Annabeth said. "And I . . . I wanted to say . . . I'm sorry about Luke."

  The god's expression hardened like he'd turned to marble. "You should've left that subject alone."

  Annabeth stepped back nervously. "Sorry?"

  "SORRY doesn't cut it!"

  George and Martha curled around the caduceus, which shimmered and changed into something that looked suspiciously like a high-voltage cattle prod.

  "You should've saved him when you had the chance," Hermes growled at Annabeth. "You're the only one who could have."
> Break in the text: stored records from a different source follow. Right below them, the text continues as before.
(** * Tiered memory and deduplication of the Twitter agent

    Shallow embedding of [src/utils/memory.ts], [src/lib/pinecone.ts],
    [src/engine/characterEngine.ts] ([generateReply]) and of the tweet store
    of the API action module ([sanitizeTweet], [hasTweet], [storeTweet],
    [postTweet]).

    Conventions of the embedding.
    - A JavaScript string is a [string]: a sequence of UTF-16 code units,
      restricted here to the code units U+0000..U+00FF (one [ascii] each).
    - A JavaScript number is a rational ([Q]); numeric literals denote the
      rational value of their binary64 representation, and [>=] on finite
      numbers is the order of these rationals.
    - An [async] function is a computation in the monad [M]: it reads and
      updates a [World] (the MongoDB collections, the Pinecone index and the
      history of the calls made to the collaborators) and either returns a
      value or throws. *)

From Stdlib Require Import String Ascii List Bool ZArith QArith Lia.
From Stdlib Require Import ZifyNat.
From stdpp Require Import gmap strings.
Import ListNotations.

Local Open Scope string_scope.
#[local] Arguments String.append !_ _ / : simpl nomatch.

(** ** Strings *)

Module Str.

(** WhiteSpace and LineTerminator code units below U+0100: TAB, LF, VT, FF,
    CR, SP and NBSP. [String.prototype.trim] strips them and the regular
    expression class [\s] matches them. *)
Definition isWhiteSpace (c : ascii) : bool :=
  let n := nat_of_ascii c in
  (((9 <=? n) && (n <=? 13)) || (n =? 32) || (n =? 160))%nat.

(** Code units with a lower-case mapping below U+0100: A-Z, and
    U+00C0..U+00DE except the multiplication sign U+00D7. *)
Definition isUpper (c : ascii) : bool :=
  let n := nat_of_ascii c in
  (((65 <=? n) && (n <=? 90)) ||
   ((192 <=? n) && (n <=? 222) && negb (n =? 215)))%nat.

Definition lowerChar (c : ascii) : ascii :=
  if isUpper c then ascii_of_nat (nat_of_ascii c + 32) else c.

(** [String.prototype.toLowerCase] *)
Fixpoint toLowerCase (s : string) : string :=
  match s with
  | EmptyString => EmptyString
  | String c s' => String (lowerChar c) (toLowerCase s')
  end.

Definition isEmpty (s : string) : bool :=
  match s with EmptyString => true | String _ _ => false end.

(** [String.prototype.trimStart] *)
Fixpoint trimStart (s : string) : string :=
  match s with
  | EmptyString => EmptyString
  | String c s' => if isWhiteSpace c then trimStart s' else s
  end.

(** [String.prototype.trimEnd]: a code unit is dropped when it is white
    space and nothing is left of what follows it. *)
Fixpoint trimEnd (s : string) : string :=
  match s with
  | EmptyString => EmptyString
  | String c s' =>
      let t := trimEnd s' in
      if isWhiteSpace c && isEmpty t then EmptyString else String c t
  end.

(** [String.prototype.trim] *)
Definition trim (s : string) : string := trimStart (trimEnd s).

(** [s] occurs in [t] as a substring. *)
Definition occurs_in (s t : string) : Prop :=
  exists pre post, t = pre +:+ s +:+ post.

(** [p] is a prefix of [s]: returns what follows it. *)
Fixpoint strip_prefix (p s : string) : option string :=
  match p with
  | EmptyString => Some s
  | String a p' =>
      match s with
      | EmptyString => None
      | String b s' => if Ascii.eqb a b then strip_prefix p' s' else None
      end
  end.

End Str.

(** ** Regular expressions

    The fragment of ECMAScript regular expressions the sources use:
    literal text, the class [\s], concatenation, alternation and [?]. *)

Module RegExp.
Import Str.

Inductive regex : Type :=
| Lit (s : string)
| WS
| Seq (r1 r2 : regex)
| Alt (r1 r2 : regex)
| Opt (r : regex).

(** [r1|r2|...|rn] *)
Fixpoint alts (r : regex) (rs : list regex) : regex :=
  match rs with
  | [] => r
  | r' :: rs' => Alt r (alts r' rs')
  end.

(** Backtracking matcher: [rmatch r s k] holds when [r] matches a prefix of
    [s] and the continuation [k] accepts the rest. *)
Fixpoint rmatch (r : regex) (s : string) (k : string -> bool) : bool :=
  match r with
  | Lit p => match strip_prefix p s with Some s' => k s' | None => false end
  | WS =>
      match s with
      | String c s' => if isWhiteSpace c then k s' else false
      | EmptyString => false
      end
  | Seq r1 r2 => rmatch r1 s (fun s' => rmatch r2 s' k)
  | Alt r1 r2 => rmatch r1 s k || rmatch r2 s k
  | Opt r1 => rmatch r1 s k || k s
  end.

(** [RegExp.prototype.test] for a pattern without flags: is there a match
    starting at some index of [s]? *)
Fixpoint test (r : regex) (s : string) : bool :=
  rmatch r s (fun _ => true) ||
  match s with
  | EmptyString => false
  | String _ s' => test r s'
  end.

(** The words a pattern matches. *)
Inductive matches : regex -> string -> Prop :=
| m_lit p : matches (Lit p) p
| m_ws c : isWhiteSpace c = true -> matches WS (String c EmptyString)
| m_seq r1 r2 w1 w2 :
    matches r1 w1 -> matches r2 w2 -> matches (Seq r1 r2) (w1 +:+ w2)
| m_alt_l r1 r2 w : matches r1 w -> matches (Alt r1 r2) w
| m_alt_r r1 r2 w : matches r2 w -> matches (Alt r1 r2) w
| m_opt_none r : matches (Opt r) EmptyString
| m_opt_some r w : matches r w -> matches (Opt r) w.

(** Every match starts with a code unit that is not white space. *)
Fixpoint first_solid (r : regex) : bool :=
  match r with
  | Lit (String c _) => negb (isWhiteSpace c)
  | Lit EmptyString => false
  | WS => false
  | Seq r1 _ => first_solid r1
  | Alt r1 r2 => first_solid r1 && first_solid r2
  | Opt _ => false
  end.

Fixpoint last_char_solid (s : string) : bool :=
  match s with
  | EmptyString => false
  | String c EmptyString => negb (isWhiteSpace c)
  | String _ s' => last_char_solid s'
  end.

(** Every match ends with a code unit that is not white space. *)
Fixpoint last_solid (r : regex) : bool :=
  match r with
  | Lit p => last_char_solid p
  | WS => false
  | Seq _ r2 => last_solid r2
  | Alt r1 r2 => last_solid r1 && last_solid r2
  | Opt _ => false
  end.

Definition solid (r : regex) : bool := first_solid r && last_solid r.

End RegExp.

(** ** The context classifier ([src/utils/memory.ts]) *)

Import Str RegExp.

Inductive Intent := question | statement.
Inductive Tone := playful | empathetic | neutral | serious.

Record ContextKey := {
  intent : Intent;
  topic : string;
  tone : Tone;
}.

(** [normalizeQuery] *)
Definition normalizeQuery (q : string) : string := toLowerCase (trim q).

(** [/(\?|what|why|how|who|when|is|are|do|does|should)/] *)
Definition intentPattern : regex :=
  alts (Lit "?") [Lit "what"; Lit "why"; Lit "how"; Lit "who"; Lit "when";
                  Lit "is"; Lit "are"; Lit "do"; Lit "does"; Lit "should"].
  I tried to step between them. "What are you talking about? Annabeth didn't—"

  "Don't defend her, Jackson!" Hermes turned the cattle prod toward me. "She knows exactly what I'm talking about."

  "Maybe you should blame yourself!" I should've kept my mouth shut, but all I could think about was turning his attention away from Annabeth. This whole time, he hadn't been angry with me. He'd been angry with her. "Maybe if you hadn't abandoned Luke and his mom!"
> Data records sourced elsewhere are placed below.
(** ** The aggregate and its folds *)

(** The projected part of a mission record. *)
Record Aggregate := mkAggregate {
  a_status : MissionStatus;
  a_currentStep : Z;
  a_lastCheckpointAt : option Date;
  a_latestSummary : option string
}.

Definition aggregateOf (m : Mission) : Aggregate :=
  mkAggregate (m_status m) (m_currentStep m) (m_lastCheckpointAt m) (m_latestSummary m).

(** The aggregate of an empty log: running, no step reached, no checkpoint. *)
Definition initialAggregate : Aggregate := mkAggregate StatusRunning 0 None None.

(** [$set] restricted to the aggregate fields. *)
Definition applySetAggregate (u : UpdateFields) (a : Aggregate) : Aggregate :=
  mkAggregate
    (default (a_status a) (uf_status u))
    (default (a_currentStep a) (uf_currentStep u))
    (match uf_lastCheckpointAt u with Some t => Some t | None => a_lastCheckpointAt a end)
    (match uf_latestSummary u with Some x => Some x | None => a_latestSummary a end).

(** The update of the emit handler, replayed from a stored event. *)
Definition emitRule (a : Aggregate) (e : MissionEvent) : Aggregate :=
  applySetAggregate
    (emitUpdateFields (a_currentStep a) (e_ts e) (e_step e) (e_type e) (e_summary e)) a.

(** The update of the tick handler, replayed from a stored event; the
    generator's [artifactUpdate] is not stored with the event. *)
Definition tickRule (a : Aggregate) (e : MissionEvent) : Aggregate :=
  applySetAggregate
    (tickUpdateFields (e_ts e) (e_step e) (e_type e) (e_summary e) None) a.

Definition foldEmit (evs : list MissionEvent) : Aggregate :=
  fold_left emitRule evs initialAggregate.

Definition foldTick (evs : list MissionEvent) : Aggregate :=
  fold_left tickRule evs initialAggregate.

(** The folding rule in the words of the specification (section 4.3), kept
    apart from the two rules above, which are the handlers' code. *)
Definition terminalStep : Z := getTotalSteps.

Definition specRule (a : Aggregate) (e : MissionEvent) : Aggregate :=
  mkAggregate
    (if bool_decide (e_type e = DONE ∨ e_step e = terminalStep)
     then StatusDone else a_status a)
    (Z.max (a_currentStep a) (e_step e))
    (if bool_decide (e_type e = CHECKPOINT) then Some (e_ts e) else a_lastCheckpointAt a)
    (if bool_decide (e_type e = CHECKPOINT) then Some (e_summary e) else a_latestSummary a).

Definition specFold (evs : list MissionEvent) : Aggregate :=
  fold_left specRule evs initialAggregate.

(** ** Invariants of the stores the API produces *)

Record wellFormed (s : Store) : Prop := mkWellFormed {
  wf_mission : ∀ id m, missions s !! id = Some m → m_id m = id ∧ (id < oidCounter s)%N;
  wf_event_id : ∀ e, e ∈ events s → (e_id e < oidCounter s)%N;
  wf_owner : ∀ e, e ∈ events s → is_Some (missions s !! e_missionId e);
  wf_unique : NoDup (eventKey <$> events s);
  wf_summary : ∀ e, e ∈ events s → e_summary e ≠ "";
  wf_seed : ∀ id, is_Some (missions s !! id) →
            ∃ e, e ∈ events s ∧ e_missionId e = id ∧ e_step e = 1
}.

(** What the record [m] caches of the log [h], read in arrival order. The
    last three clauses are about [artifacts.latestSummary]: it is the fold's
    when the checkpoint appended last did not come from the generator, it is
    present whenever the log holds a checkpoint, and for a mission that is
    not a fork it is the fold's (absent) when the log holds none. *)
Definition cached (m : Mission) (h : list MissionEvent) : Prop :=
  m_currentStep m = a_currentStep (foldEmit h)
  ∧ m_lastCheckpointAt m = a_lastCheckpointAt (foldEmit h)
  ∧ (m_branchFromMissionId m = None → m_status m = a_status (foldEmit h))
  ∧ (m_status m = StatusDone → a_status (foldEmit h) = StatusDone)
  ∧ m_status m ≠ StatusFailed
  ∧ (∀ c, lastCheckpointOf h = Some c → e_source c ≠ Some SrcOpenai →
          m_latestSummary m = a_latestSummary (foldEmit h))
  ∧ (∀ c, lastCheckpointOf h = Some c → is_Some (m_latestSummary m))
  ∧ (lastCheckpointOf h = None → m_branchFromMissionId m = None →
     m_latestSummary m = a_latestSummary (foldEmit h)).

Definition cacheInv (s : Store) : Prop :=
  ∀ id m, missions s !! id = Some m → cached m (history id s).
  Hermes raised his cattle prod. He began to grow until he was ten feet tall. I thought, Well, that's it.

  But as he prepared to strike, George and Martha leaned in close and whispered something in his ear.

  Hermes clenched his teeth. He lowered the cattle prod, and it turned back to a staff.
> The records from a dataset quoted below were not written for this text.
(** * RFC2136 provider for libdns: a shallow embedding of [provider.go]

    The development follows the Go source top to bottom.  The functions
    of Go's standard library that decide the result of
    [normalizedNameserver] ([net.SplitHostPort], [net.JoinHostPort],
    [strings.Contains], [AddrError.Error]) and the message builders of
    [github.com/miekg/dns] ([Msg.Insert], [Msg.Remove], [Msg.RemoveRRset],
    [Msg.SetTsig]) are written out in [Module strings], [Module net] and
    [Module dns].  The tables of that library, its [IsFqdn], the clock, the
    message ids and the network itself are the fields of [Library]: the
    provider is defined, and its properties proved, for any of them. *)

From Stdlib Require Import String Ascii List ZArith Lia Bool.
Import ListNotations.

Local Open Scope string_scope.
Local Open Scope Z_scope.

(** ** Go strings: byte sequences indexed by [int] *)

Module strings.

Definition len (s : string) : Z := Z.of_nat (String.length s).

(** [s[lo:hi]] *)
Definition slice (s : string) (lo hi : Z) : string :=
  substring (Z.to_nat lo) (Z.to_nat (hi - lo)) s.

(** [s[i] == c]; [false] where Go would fault on the index. *)
Definition byteIs (s : string) (i : Z) (c : ascii) : bool :=
  match String.get (Z.to_nat i) s with
  | Some a => Ascii.eqb a c
  | None => false
  end.

Fixpoint IndexByte_from (s : string) (c : ascii) (i : Z) : Z :=
  match s with
  | EmptyString => -1
  | String a s' => if Ascii.eqb a c then i else IndexByte_from s' c (i + 1)
  end.

(** [strings.IndexByte]: first index of [c] in [s], or -1. *)
Definition IndexByte (s : string) (c : ascii) : Z := IndexByte_from s c 0.

Fixpoint LastIndexByte_from (s : string) (c : ascii) (i last : Z) : Z :=
  match s with
  | EmptyString => last
  | String a s' =>
      LastIndexByte_from s' c (i + 1) (if Ascii.eqb a c then i else last)
  end.

(** [strings.LastIndexByte]: last index of [c] in [s], or -1. *)
Definition LastIndexByte (s : string) (c : ascii) : Z :=
  LastIndexByte_from s c 0 (-1).

Fixpoint HasPrefix (s pre : string) : bool :=
  match pre, s with
  | EmptyString, _ => true
  | String _ _, EmptyString => false
  | String a pre', String b s' => Ascii.eqb a b && HasPrefix s' pre'
  end.

(** [strings.Contains]: [substr] occurs somewhere in [s]. *)
Fixpoint Contains (s substr : string) : bool :=
  match s with
  | EmptyString => HasPrefix s substr
  | String _ s' => HasPrefix s substr || Contains s' substr
  end.

End strings.

(** ** The part of package [net] that [normalizedNameserver] calls *)

Module net.
Import strings.

(** [net.AddrError] *)
Record AddrError := { Err : string; Addr : string }.

(** [AddrError.Error], the method on the pointer receiver *)
Definition Error (e : AddrError) : string :=
  let s := Err e in
  if String.eqb (Addr e) "" then s
  else "address " ++ Addr e ++ ": " ++ s.

Definition missingPort : string := "missing port in address".
Definition tooManyColons : string := "too many colons in address".

(** [net.SplitHostPort].  The first stage is the [if hostport[0] == '[']
    statement, which either returns an error or leaves [host], [j], [k]. *)
Definition SplitHostPort (hostport : string) : (string * string) + AddrError :=
  let addrErr (why : string) : (string * string) + AddrError :=
    inr {| Err := why; Addr := hostport |} in
  let i := LastIndexByte hostport ":" in
  if i <? 0 then addrErr missingPort
  else
    let stage : (string * Z * Z) + string :=
      if byteIs hostport 0 "[" then
        let end_ := IndexByte hostport "]" in
        if end_ <? 0 then inr "missing ']' in address"
        else if end_ + 1 =? len hostport then inr missingPort
        else if end_ + 1 =? i then inl (slice hostport 1 end_, 1, end_ + 1)
        else if byteIs hostport (end_ + 1) ":" then inr tooManyColons
        else inr missingPort
      else
        let host := slice hostport 0 i in
        if 0 <=? IndexByte host ":" then inr tooManyColons
        else inl (host, 0, 0)
    in
    match stage with
    | inr why => addrErr why
    | inl (host, j, k) =>
        if 0 <=? IndexByte (slice hostport j (len hostport)) "[" then
          addrErr "unexpected '[' in address"
        else if 0 <=? IndexByte (slice hostport k (len hostport)) "]" then
          addrErr "unexpected ']' in address"
        else inl (host, slice hostport (i + 1) (len hostport))
    end.

(** The reason [SplitHostPort] gives for turning an address down. *)
Definition splitFailure (hostport : string) : option string :=
  match SplitHostPort hostport with
  | inr e => Some (Err e)
  | inl _ => None
  end.

(** [net.JoinHostPort] *)
Definition JoinHostPort (host port : string) : string :=
  if 0 <=? IndexByte host ":" then "[" ++ host ++ "]:" ++ port
  else host ++ ":" ++ port.

(** [net.IP] is [[]byte]; [net.IP(s)] on a string is the conversion to
    its bytes, not a parse of an address literal. *)
Definition IP := list ascii.
Definition IP_of_string (s : string) : IP := list_ascii_of_string s.

End net.

(** ** The provider *)

(** [sync.Mutex], as far as one caller sees it. *)
Record Mutex := { locked : bool }.

Record Provider := {
  Nameserver : string;
  TSIGAlgorithm : string;
  TSIGKeyName : string;
  TSIGSecret : string;
  mutex : Mutex
}.

(** [normalizedNameserver]: append the default DNS port if none is specified. *)
Definition normalizedNameserver (p : Provider) : string :=
  match net.SplitHostPort (Nameserver p) with
  | inr err =>
      if strings.Contains (net.Error err) "missing port" then
        net.JoinHostPort (Nameserver p) "53"
      else Nameserver p
  | inl _ => Nameserver p
  end.

(** ** Results of calls: a value, a run-time panic, or a caller that waits *)

Inductive outcome (A : Type) : Type :=
| Returned (a : A)
| Panic (why : string)
| Blocked.
Arguments Returned {A} a.
Arguments Panic {A} why.
Arguments Blocked {A}.

(** The run-time error of a method call through a [nil] interface. *)
Definition nilDereference : string :=
  "runtime error: invalid memory address or nil pointer dereference".

(** ** Wire model of [github.com/miekg/dns] *)

Module dns.

Definition TypeA : Z := 1.
Definition TypeCNAME : Z := 5.
Definition TypeSOA : Z := 6.
Definition TypeMX : Z := 15.
Definition TypeTXT : Z := 16.
Definition TypeAAAA : Z := 28.
Definition TypeTSIG : Z := 250.
Definition TypeANY : Z := 255.

Definition ClassINET : Z := 1.
Definition ClassNONE : Z := 254.
Definition ClassANY : Z := 255.

Definition OpcodeQuery : Z := 0.
Definition OpcodeUpdate : Z := 5.
Definition RcodeSuccess : Z := 0.

(** [dns.RR_Header] *)
Record RR_Header := {
  Name : string;
  Rrtype : Z;
  Class : Z;
  Ttl : Z;
  Rdlength : Z
}.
  "Percy Jackson," he said, "because you have taken on the curse of Achilles, I must spare you. You are in the hands of the Fates now. But you will never speak to me like that again. You have no idea how much I have sacrificed, how much—"

  His voice broke, and he shrank back to human size. "My son, my greatest pride . . . my poor May . . ."

  He sounded so devastated I didn't know what to say. One minute he was ready to vaporize us. Now he looked like he needed a hug.

  "Look, Lord Hermes," I said. "I'm sorry, but I need to know. What happened to May? She said something about Luke's fate, and her eyes—"

  Hermes glared at me, and my voice faltered. The look on his face wasn't really anger, though. It was pain. Deep, incredible pain.

  "I will leave you now," he said tightly. "I have a war to fight."

  He began to shine. I turned away and made sure Annabeth did the same, because she was still frozen in shock.

  Good luck, Percy, Martha the snake whispered.

  Hermes glowed with the light of a supernova. Then he was gone.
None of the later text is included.